Cream was not tried due to insufficient evidence. However, his reputation was ruined, and he moved shortly afterwards to Chicago to practice as a physician. He was based near a red light district and offered terminations to prostitutes. He was quickly suspected by the Chicago police of being an illegal abortionist. In 1880 he was charged with the death of an abortion patient, Mary Ann Faulkner, but escaped prosecution through lack of evidence. Cream also marketed his own anti-pregnancy pills and one patient, Ellen Stack, died of strychnine poisoning. Again, Cream was not brought to justice through lack of evidence. In 1881 he almost got away with poisoning Daniel Stott, a patient whose wife he had seduced. But Cream felt compelled to contact the District Attorney, maintaining that the chemist who had made up the pills he had prescribed for Stott had added strychnine to them. When the District Attorney ordered the exhumation of Stott’s body, it was found to contain strychnine but the finger of suspicion pointed at Cream not the blameless chemist and he was charged with murder. At his trial he received a life sentence but as a result of bribery he ended up serving only ten-year prison term in Illinois’ Joliet State Penitentiary.
On his release in July 1891 and after a brief period in Canada with his relatives he moved back to the UK. From September 1891 he lodged at 103 Lambeth Palace Road, where he resumed his deadly career. Despite a three-month trip back to Canada, in the six months to 12 April 1892 he murdered four prostitutes: Ellen Dosworth, Matilda Clover, Emma Shrivell and Alice Marsh. Going under the name of Dr Neill of St Thomas’ Hospital, and wearing his usual attire of a top hat and a silk lined cloak, Cream would befriend his victims and offer medication laced with strychnine, supposedly to clear up rashes or spots.
However, Cream again incriminated himself.

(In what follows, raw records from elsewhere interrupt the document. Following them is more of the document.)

(** * dcp: the entry point (src/main.c)

    A shallow embedding of [main.c] of dcp, the digest-computing copy tool:
    option and environment parsing ([parse_cache_size], [parse_digests],
    [parse_outputstream], [parse_owner], [parse_group], [mainopts_parse]),
    the start of a run ([dcp_main], [build_index], [prepare]) and the
    manifest header ([print_metadata]).

    Conventions of the embedding.
    - C strings are [string]; a [char *] that may be [NULL] is an
      [option string]; an array that travels with its count is a [list].
    - [int], [uid_t], [gid_t] and [mode_t] values are [Z]; [size_t] is a
      64-bit unsigned integer (LP64) and its wrap-around is written out
      with [to_size_t].
    - The operating system (environment variables, user database, file
      system, clock) and the functions of dcp that live outside [main.c]
      (the index, the manifest reader and writer, the copy engine) are the
      fields of a [world]; every theorem quantifies over it.
    - Effects are a trace of [event]s; [log_critx]/[log_crit] end the
      process with the given exit status.
    - Memory allocation ([strdup], [asprintf]) is taken to succeed. *)

From Stdlib Require Import ZArith List String Ascii Bool Lia DecimalString.
From Stdlib Require DecimalFacts DecimalPos.
Import ListNotations.
Local Open Scope Z_scope.

(* ------------------------------------------------------------------ *)
(** * C library functions used by main.c *)

Module Libc.

Definition EXIT_FAILURE : Z := 1.
Definition ENOENT : Z := 2.
Definition EEXIST : Z := 17.

Definition LONG_MAX : Z := 2 ^ 63 - 1.
Definition LONG_MIN : Z := - 2 ^ 63.
Definition INT_MAX : Z := 2 ^ 31 - 1.

(** Conversion to [size_t]. *)
Definition to_size_t (z : Z) : Z := z mod 2 ^ 64.

(** Conversion to [int], the [(signed)] cast of an [unsigned]. *)
Definition to_int (z : Z) : Z := (z + 2 ^ 31) mod 2 ^ 32 - 2 ^ 31.

(** [s + n]: the string from offset [n] on. *)
Fixpoint drop (n : nat) (s : string) : string :=
  match n, s with
  | S k, String _ r => drop k r
  | _, _ => s
  end.

Definition isspace (c : ascii) : bool :=
  let n := nat_of_ascii c in
  (n =? 32)%nat || ((9 <=? n)%nat && (n <=? 13)%nat).

(** Value of a character as a digit, letters counting from ten. *)
Definition digit_of (c : ascii) : option Z :=
  let n := Z.of_nat (nat_of_ascii c) in
  if (48 <=? n) && (n <=? 57) then Some (n - 48)
  else if (97 <=? n) && (n <=? 122) then Some (n - 87)
  else if (65 <=? n) && (n <=? 90) then Some (n - 55)
  else None.

Fixpoint count_space (s : string) : nat :=
  match s with
  | String c r => if isspace c then S (count_space r) else O
  | EmptyString => O
  end.

(** The longest run of digits of base [b]: its value on top of [acc]
    and its length. *)
Fixpoint scan_digits (b : Z) (s : string) (acc : Z) : Z * nat :=
  match s with
  | String c r =>
      match digit_of c with
      | Some d =>
          if d <? b
          then let (v, k) := scan_digits b r (acc * b + d) in (v, S k)
          else (acc, O)
      | None => (acc, O)
      end
  | EmptyString => (acc, O)
  end.

Definition is_x (c : ascii) : bool :=
  Ascii.eqb c "x" || Ascii.eqb c "X".

Definition starts_hex (s : string) : bool :=
  match s with
  | String c _ =>
      match digit_of c with Some d => d <? 16 | None => false end
  | EmptyString => false
  end.

(** [strtol(nptr, &end, 0)]: the value, saturated to [long], and the
    offset of [end] in [nptr]; offset [0] is [end == nptr], no
    conversion.  White space, an optional sign, then a [0x] prefix
    selects base 16, a leading [0] base 8, otherwise base 10. *)
Definition strtol (nptr : string) : Z * nat :=
  let ws := count_space nptr in
  let s1 := drop ws nptr in
  let '(neg, sg) :=
    match s1 with
    | String "-" _ => (true, 1%nat)
    | String "+" _ => (false, 1%nat)
    | _ => (false, 0%nat)
    end in
  let s2 := drop sg s1 in
  let '(base, pre) :=
    match s2 with
    | String "0" (String x r) =>
        if is_x x && starts_hex r then (16, 2%nat) else (8, 0%nat)
    | String "0" EmptyString => (8, 0%nat)
    | _ => (10, 0%nat)
    end in
  let '(v, k) := scan_digits base (drop pre s2) 0 in
  match k with
  | O => (0, O)
  | _ =>
      let v := if neg then - v else v in
      (Z.max LONG_MIN (Z.min LONG_MAX v), (ws + sg + pre + k)%nat)
  end.

(** GNU [basename] (the one [<string.h>] declares under [_GNU_SOURCE]):
    what follows the last ['/'], the whole string when there is none. *)
Fixpoint basename_from (s : string) (acc : string) : string :=
  match s with
  | String c r =>
      if Ascii.eqb c "/" then basename_from r r else basename_from r acc
  | EmptyString => acc
  end.

Definition basename (s : string) : string := basename_from s s.

(** [dest[strlen(dest) - 1]] *)
Fixpoint last_char (s : string) : option ascii :=
  match s with
  | EmptyString => None
  | String c EmptyString => Some c
  | String _ r => last_char r
  end.

(** [s[strlen(s) - 1] = '\0'] *)
Fixpoint chop (s : string) : string :=
  match s with
  | EmptyString => EmptyString
  | String c EmptyString => EmptyString
  | String c r => String c (chop r)
  end.

(** ["%zu"] *)
Definition fmt_zu (n : Z) : string :=
  NilZero.string_of_uint (N.to_uint (Z.to_N n)).

(** [S_ISDIR] of [<sys/stat.h>] *)
Definition S_IFMT : Z := 61440.  (* 0170000 *)
Definition S_IFDIR : Z := 16384. (* 0040000 *)
Definition S_ISDIR (mode : Z) : bool := Z.land mode S_IFMT =? S_IFDIR.

End Libc.
Import Libc.

(* ------------------------------------------------------------------ *)
(** * Data of main.c *)

(** [struct cmdline_info], as gengetopt fills it.  An option with an
    argument has a [_given] count and an [_arg] that is meaningful when
    the option was given; [inputs] are the positional operands
    ([inputs_num] is their number); [input_arg] is [NULL] without any
    [--input]. *)
Record cmdline_info := {
  all_flag : bool;
  md5_flag : bool;
  sha1_flag : bool;
  sha256_flag : bool;
  sha512_flag : bool;
  output_given : bool;
  output_arg : string;
  input_arg : option (list string);
  owner_given : bool;
  owner_arg : string;
  group_given : bool;
  group_arg : string;
  cache_size_given : bool;
  cache_size_arg : string;
  verbose_flag : bool;
  debug_flag : bool;
  inputs : list string
}.

Definition inputs_num (info : cmdline_info) : Z :=
  Z.of_nat (List.length (inputs info)).

(** [struct mainopts].  [outputstream] is the name of the file the stream
    writes to, [None] for a [NULL] stream; [inputs] carries [inputcount]
    as its length. *)
Module Opts.
Record mainopts := {
  files : list string;
  filecount : Z;
  dest : string;
  digests : Z;
  inputs : option (list string);
  outputstream : option string;
  outfilename : string;
  uid : Z;
  gid : Z;
  username : option string;
  groupname : option string;
  cache_size : Z;
  verbose_mode : bool
}.
End Opts.
Definition mainopts : Type := Opts.mainopts.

He blamed the murders on Walter Harper, a medical student and fellow lodger, and wrote to Harper’s father demanding £150 to destroy some supposed evidence. He also pestered the police with his theories as to the identity of the murderer and even wrote under different pseudonyms to a coroner implicating Harper and Frederick Smith M.P. Smith also received a letter asking for £3,000 to destroy some supposed evidence. Other blackmail letters were sent to Dr William Broadbent of Portland Square and Lord Russell. Cream, using his false name Neill, got chatting with a former New York Detective John Haynes at a photographic studio. Haynes became worried by the amount of detail that Cream was relaying about the murders, including the names of two victims who had not been associated with the poisonings. The next day Haynes spoke to his Metropolitan Police friend Inspector Patrick McIntyre about Neill/Cream. Cream was followed and the police sent enquiries to Canada and Chicago. One of the ‘new’ victims mentioned by Neill/Cream was a woman called Louise Harvey. However, Harvey was not dead – she had sensed that there was something wrong with Cream and had pretended to swallow the pills he had given her.
Cream was initially charged with attempted extortion and a mass of evidence, including seven bottles of strychnine, was collected from his lodgings. He was subsequently charged with the murder of Matilda Harper. The jury took only 12 minutes to establish his guilt and he was hanged on 15 November 1892. There is an unsubstantiated claim that at the moment the trap door opened under him Cream made a false confession to being Jack the Ripper (he was in a Canadian prison at the time of those murders).